But then his dad called, and Zander lied to him, saying he was working on an assignment with Noah. He then had to call Noah to cover for him, and I stood there wondering why he wasn’t telling the truth.

Was I really that awful?

When I asked, he mumbled something about his dad not getting it and then got kind of quiet and grumpy. We left only twenty minutes later. The drive back was subdued, and I tried to cheer him up by playing “guess that song” off my Spotify playlist. He got into it for a minute, but his enthusiasm quickly waned, so I shifted to movie quotes and then random trivia questions. He did pretty well, and it only confirmed how meant to be we are. The fact that he knew the answers to so many of my questions is simple proof that we like a lot of the same stuff. If only that had been enough to stop him from going quiet and frowning again.

“Hey, Zander?”

“Yeah?”

“You know you can talk to me about anything, right?”

He glanced my way but wouldn’t hold my gaze.

“I know you find your dad stressful. Is there anything I can do to help?”

His scoff was sharp with bitterness. “Dad wants my entire life to be about football and nothing else! He won’t shut up about college ball and how important it is. It’s like he has no faith in me but then expects me to be the best quarterback in the country. Brighton is interested, and so is Kelsey U. Sure, we still haven’t had any offers from the other colleges yet, but I’ve got this! I’ll be signing with Brighton as soon as they confirm their offer. I don’t actually want anywhere else, but Dad seems to think of this as some kind of failure. Like if I’m not being approached by multiple schools, then I’m not working hard enough. But I’m choosing Brighton.” He looked at me then, an intense kind of stare before turning back to the road and whispering, “It has to be Brighton.”

He raged for a while longer, and I sat there quietly and let him get it all out.

Once he’d simmered down, I wasn’t sure what to say, so I pumped Taylor Swift and started belting out the lyrics… and after only two songs, he joined me for the course of “Shake It Off.” Epic.

By the time he dropped me home, we were back to laughter and smiles.

I kissed him deeply and promised him more where that came from.

Which is exactly what I’m doing right now.

Everyone at school knows we’re a couple, and thankfully, Olivia and her neighbor, Rick, are going through a “back on again” phase, so they invited us out on a double date. To the drive-in movies.

I didn’t even know these existed anymore, but we drove about an hour out of Everett to this cool field Olivia had seen on Insta, and here we are, like two couples from the 1950s, making out in our cars while a movie plays on the outdoor screen.

At first I didn’t get why Rick wanted to take two cars. It’s not much of a double date if we’re not hanging out together, right? But from the sounds coming from next door… and the steam fogging up the windows… I get it now.

And I kinda don’t mind, because Zander and I are having a great time fogging up our own windows.

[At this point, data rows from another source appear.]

(* ===== verification/TinyWeb.v ===== *)
(** * The Tiny web server (socket/csapp/tiny_web.c)

    One HTTP transaction, [doit], with all it calls, over the buffered input of
    Rio.v.  What the server writes to the client and the programs it starts are a
    list of actions; the file system, [mmap] and [fork] are arguments.  The stack
    arrays are their contents, with the capacity checked where the code copies
    into them; [sprintf(b, "%s...", b)] appends. *)

From S2P Require Import Prelude CString Rio.

Definition MAXLINE : nat := 1024.
#[global] Arguments MAXLINE : simpl never.
Definition MAXBUF : nat := RIO_BUFSIZE.

Inductive action :=
  | Out (fd : Z) (data : bytes)                   (** [rio_writen] *)
  | Wait                                          (** [wait(NULL)] *)
  | Run (fd : Z) (filename cgiargs : bytes).      (** the child's [execve], its output on [fd] *)

Record tfs := Tfs {
  t_stat : bytes -> option (Z * Z);      (** mode and size *)
  t_mmap : bytes -> Z -> option bytes;   (** [open] and [mmap]; [None] is [MAP_FAILED] *)
  t_fork : Z }.                          (** what [fork] gives in the server *)

(** [strcpy], [sprintf], [strcat]: the string [s] in an array of [cap] bytes. *)
Definition into (cap : nat) (s : bytes) : res bytes :=
  if decide (length s < cap)%nat then Ok s else Err OutOfBounds.

(** The words that ["%s %s %s"] reads. *)
Fixpoint words_from (w : bytes) (s : bytes) : list bytes :=
  match s with
  | [] => if decide (w = []) then [] else [w]
  | c :: s =>
      if isspace c then (if decide (w = []) then words_from [] s else w :: words_from [] s)
      else words_from (w ++ [c]) s
  end.
Definition words (s : bytes) : list bytes := words_from [] s.

(** ** Responses *)

Definition clienterror (fd : Z) (cause errnum shortmsg longmsg : bytes) : res (list action) :=
  body ← into MAXBUF (lit "<html><title>Tiny Error</title>");
  body ← into MAXBUF (body ++ lit "<body bgcolor=ffffff>" ++ CRLF);
  body ← into MAXBUF (body ++ errnum ++ lit ": " ++ shortmsg ++ CRLF);
  body ← into MAXBUF (body ++ lit "<p>" ++ longmsg ++ lit ": " ++ cause ++ CRLF);
  body ← into MAXBUF (body ++ lit "<hr><em>The Tiny Web server</em>" ++ CRLF);
  buf ← into MAXLINE (lit "HTTP/1.0 " ++ errnum ++ lit " " ++ shortmsg ++ CRLF);
  buf2 ← into MAXLINE (lit "Content-type: text/html" ++ CRLF);
  buf3 ← into MAXLINE (lit "Content-length: " ++ dec (Z.of_nat (length body)) ++ CRLF ++ CRLF);
  Ok [Out fd buf; Out fd buf2; Out fd buf3; Out fd body].

(** [get_filetype]: the last test looks into the array that it is to fill. *)
Definition get_filetype (filename : bytes) : res bytes :=
  if strstr filename (lit ".html") then Ok (lit "text/html")
  else if strstr filename (lit ".gif") then Ok (lit "image/gif")
  else if strstr filename (lit ".png") then Ok (lit "image/png")
  else Err Uninit.

Definition serve_static (fs : tfs) (fd : Z) (filename : bytes) (filesize : Z) : res (list action) :=
  filetype ← get_filetype filename;
  buf ← into MAXBUF (lit "HTTP/1.0 200 OK" ++ CRLF);
  buf ← into MAXBUF (buf ++ lit "Server: Tiny Web Server" ++ CRLF);
  buf ← into MAXBUF (buf ++ lit "Connection: close" ++ CRLF);
  buf ← into MAXBUF (buf ++ lit "Content-length: " ++ dec filesize ++ CRLF);
  buf ← into MAXBUF (buf ++ lit "Content-type: " ++ filetype ++ CRLF ++ CRLF);
  match t_mmap fs filename filesize with
  | Some content => Ok [Out fd buf; Out fd (take (Z.to_nat filesize) content)]
  | None => Ok [Out fd buf]
  end.

(** The server's side; the child that [fork] makes runs the program. *)
Definition serve_dynamic (fs : tfs) (fd : Z) (filename cgiargs : bytes) : list action :=
  [Out fd (lit "HTTP/1.0 200 OK" ++ CRLF); Out fd (lit "Server: Tiny Web Server" ++ CRLF)] ++
  (if decide (t_fork fs > 0) then [Run fd filename cgiargs] else []) ++ [Wait].

(** ** The request *)

(** [parse_uri]: is it static, the file name, the CGI arguments. *)
Definition parse_uri (uri : bytes) : res (bool * bytes * bytes) :=
  if negb (strstr uri (lit "cgi-bin")) then
    filename ← into MAXLINE (lit "." ++ uri);
    c ← from_opt OutOfBounds (last uri);
    filename ← (if decide (c = "/"%char) then into MAXLINE (filename ++ lit "home.html")
                else Ok filename);
    Ok (true, filename, [])
  else
    match strchr uri "?" with
    | Some k =>
        cgiargs ← into MAXLINE (drop (S k) uri);
        filename ← into MAXLINE (lit "." ++ take k uri);
        Ok (false, filename, cgiargs)
    | None =>
        filename ← into MAXLINE (lit "." ++ uri);
        Ok (false, filename, [])
    end.

(** The loop of [read_requesthdrs]; it ends at an empty line only, so its rounds
    are bounded by [k]. *)
Fixpoint hdrs_loop (k : nat) (buf : bytes) (rp : rio_t) (s : list item)
    : res (rio_t * list item) :=
  line ← cstr buf 0;
  if decide (line = CRLF) then Ok (rp, s)
  else
    match k with
    | O => Err OutOfFuel
    | S k => '(_, buf, rp, s) ← rio_readlineb rp buf MAXLINE s; hdrs_loop k buf rp s
    end.

(** [g] is what the array [buf] holds before it is written to. *)
Definition read_requesthdrs (k : nat) (g : bytes) (rp : rio_t) (s : list item)
    : res (rio_t * list item) :=
  '(_, buf, rp, s) ← rio_readlineb rp g MAXLINE s;
  hdrs_loop k buf rp s.

Definition S_IRUSR : Z := 256.
Definition S_IXUSR : Z := 64.
Definition S_ISREG (mode : Z) : bool := Z.land mode 61440 =? 32768.

(** [doit] from line 75 on. *)
Definition answer (fs : tfs) (fd : Z) (uri : bytes) : res (list action) :=
  '(is_static, filename, cgiargs) ← parse_uri uri;
  match t_stat fs filename with
  | None => clienterror fd filename (lit "404") (lit "Not found") (lit "Tiny couldn't find this file")
  | Some (mode, size) =>
      if (is_static : bool) then
        if negb (S_ISREG mode) || (Z.land S_IRUSR mode =? 0) then
          clienterror fd filename (lit "403") (lit "Forbidden") (lit "Tiny couldn't read the file")
        else
          out ← serve_static fs fd filename (to_int size);
          Ok (out ++ serve_dynamic fs fd filename cgiargs)
      else
        if negb (S_ISREG mode) || (Z.land S_IXUSR mode =? 0) then
          clienterror fd filename (lit "403") (lit "Forbidden")
            (lit "Tiny couldn't run the CGI program")
        else Ok (serve_dynamic fs fd filename cgiargs)
  end.

(** [doit]; [g] and [g'] are the contents of the two [buf] arrays on entry. *)
Definition doit (k : nat) (fs : tfs) (g g' : bytes) (rp : rio_t) (fd : Z) (s : list item)
    : res (list action) :=
  let rio := rio_readinitb rp fd in
  '(_, buf, rio, s) ← rio_readlineb rio g MAXLINE s;
  line ← cstr buf 0;
  method ← from_opt Uninit (words line !! 0%nat);
  if negb (strcaseeq method (lit "GET")) then
    clienterror fd method (lit "501") (lit "Not implemented")
      (lit "Tiny does not implement this method")
  else
    '(_, _) ← read_requesthdrs k g' rio s;
    uri ← from_opt Uninit (words line !! 1%nat);
    answer fs fd uri.

(** ** The listening socket (socket/csapp/socket_package.c)

    The addresses [getaddrinfo] gives, each with the results of [socket] and
    [bind]. *)
Fixpoint first_bound (addrs : list (Z * Z)) : option Z * list Z :=
  match addrs with
  | [] => (None, [])
  | (sock, bnd) :: addrs =>
      if decide (sock < 0) then first_bound addrs
      else if decide (bnd = 0) then (Some sock, [])
      else let '(r, closed) := first_bound addrs in (r, sock :: closed)
  end.

(** [open_listenfd]: the descriptor or -1, and the descriptors closed. *)
Definition open_listenfd (addrs : option (list (Z * Z))) (lst : Z) : Z * list Z :=
  match addrs with
  | None => (-1, [])
  | Some addrs =>
      match first_bound addrs with
      | (None, closed) => (-1, closed)
      | (Some fd, closed) => if decide (lst < 0) then (-1, closed ++ [fd]) else (fd, closed)
      end
  end.

(** [open_clientfd]: the results of [socket] and [connect]. *)
Fixpoint first_connected (addrs : list (Z * Z)) : option Z * list Z :=
  match addrs with
  | [] => (None, [])
  | (sock, con) :: addrs =>
      if decide (sock < 0) then first_connected addrs
      else if decide (con <> -1) then (Some sock, [])
      else let '(r, closed) := first_connected addrs in (r, sock :: closed)
  end.
Definition open_clientfd (addrs : option (list (Z * Z))) : Z * list Z :=
  match addrs with
  | None => (-1, [])
  | Some addrs => let '(r, closed) := first_connected addrs in (default (-1) r, closed)
  end.

(** ** main: transactions one after the other

    Each connection is the descriptor [accept] gave and its input. *)
Fixpoint serve_all (k : nat) (fs : tfs) (g g' : bytes) (rp : rio_t) (conns : list (Z * list item))
    : res (list (list action * Z)) :=
  match conns with
  | [] => Ok []
  | (fd, s) :: conns =>
      out ← doit k fs g g' rp fd s;
      rest ← serve_all k fs g g' rp conns;
      Ok ((out, fd) :: rest)   (** [close(connfd)] *)
  end.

His tongue glides against mine, his strong hands roaming my back. I’m wearing his letterman jacket, because I feel naked without it now. I’ve been walking the halls with that thing swamping me for over a month, and I love it.

About ten minutes ago, he wiggled his fingers beneath it so he could explore my back. I’m glad I’m wearing a fitted shirt, as it makes it easier to feel him. My moan is soft and impossible to hide.

He smiles against my lips, then pulls me onto his lap so I’m straddling him in the passenger seat. I really like the way he feels beneath me. I love being this close to him, and my body is already aching for more. This fire inside me seems to spark a little brighter and hotter every time we make out.

I can’t deny this growing sense of wanting more, but I also feel like I’m not quite ready for it. My brain and my heart are at war as Zander’s hands keep roaming, gliding down and palming my ass, pushing me against him so I can feel the hard ridge in his pants.

With a soft gasp, I pull back, my chest heaving as I stare down at him.

“My body’s on fire,” I admit.

“Mine too.” His voice is that husky rasp that sends delicious shivers through my belly. I love his voice, his eyes, his smile, his lips.

I gaze at him in the dim light, drinking in his beautiful face?—

“Ahhhh.” A moan from Rick’s car makes my head spin. I glance across and notice it kind of rocking, then spot this gyrating shadow in the passenger seat and?—

“Are they doing it?” My eyes bulge.

Zander cranes his neck to take a look and then snickers. “It appears so.”

“At the drive-in?” I whisper. “They’re actually having sex.”

His hands rest on my thighs as a wave of heat crashes through me.

“What if someone walks past their window or something? I mean… I can practically see them doing it.”

Cupping my cheek, Zander turns me back to face him. “Don’t look. Just focus on me.”

I smile, my insides melting as I study his gorgeous face, then run my fingers into his hair. He closes his eyes with a groan, and I give his scalp a massage, nerves firing through me as I work up the courage to ask… “Have you ever done it before?”

His eyes pop open and he stares up at me, licking his lips before shaking his head. “No. You?”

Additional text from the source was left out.